**Work required:**
What is needed here is every line of the records that includes "mbind".

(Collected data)

(** ** Freeing *)

Lemma free_loop_ok fuel : forall fr (tl : tl_t), good fr tl -> pq_num_elements (lst tl) < Z.of_nat fuel ->
  exists tl', timer_list_free_loop fuel tl = Some (0, tl') /\ good None tl' /\ (forall e, ~ pq_has (lst tl') e)
    /\ forall e t, timers tl' !! e = Some t <-> timers tl !! e = Some t /\ ~ pq_has (lst tl) e.
Proof.
  induction fuel as [|fuel IH]; intros fr tl Hg Hn; [destruct (pq_num_ok _ _ _ (g_queue _ _ Hg)); lia|]. cbn [timer_list_free_loop].
  destruct (pq_peek_ok _ _ _ (timer_order _) (g_queue _ _ Hg)) as (o & q & -> & Hq & Hnq & Hhq & Ho). cbn [mbind option_bind]. set (tl0 := tl <| lst := q |>).
  assert (good o tl0) as Hg0 by (destruct Hg; subst tl0; split; set_fields; try done; [intros e; by rewrite Hhq|by rewrite Hnq]). destruct o as [ev|].
  - destruct Ho as [Hev _]. pose proof Hev as Hm. apply (g_main _ _ Hg) in Hm as (t & Ht & _).
    destruct (free_ok (Some ev) ev t tl0 Hg0 Ht ltac:(by left)) as (tl2 & -> & Hg2 & Et2 & _ & _ & _ & Ed2 & El2 & _ & Hn2). cbn [mbind option_bind Z.ltb Z.compare].
    change (lst tl0) with q in *. change (timers tl0) with (timers tl) in *. specialize (Hn2 ltac:(by apply Hhq)).
    destruct (IH None tl2 Hg2 ltac:(lia)) as (tl' & -> & Hg' & Hno & Hti). exists tl'. split; [done|]. split; [done|]. split; [done|]. intros e te.
    rewrite Hti, Et2, El2, Hhq, lookup_delete_Some. split; [|naive_solver].
    intros [[Hne Hte] Hx]. split; [done|]. intros He. by apply Hx.
  - exists tl0. split; [done|]. split; [done|]. split; [intros e He; by apply Hhq, Ho in He|]. intros e t. split; [|by intros [? _]]. intros Ht. split; [done|apply Ho].
Qed.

**Result of the task:**
  destruct (pq_peek_ok _ _ _ (timer_order _) (g_queue _ _ Hg)) as (o & q & -> & Hq & Hnq & Hhq & Ho). cbn [mbind option_bind]. set (tl0 := tl <| lst := q |>).
    destruct (free_ok (Some ev) ev t tl0 Hg0 Ht ltac:(by left)) as (tl2 & -> & Hg2 & Et2 & _ & _ & _ & Ed2 & El2 & _ & Hn2). cbn [mbind option_bind Z.ltb Z.compare].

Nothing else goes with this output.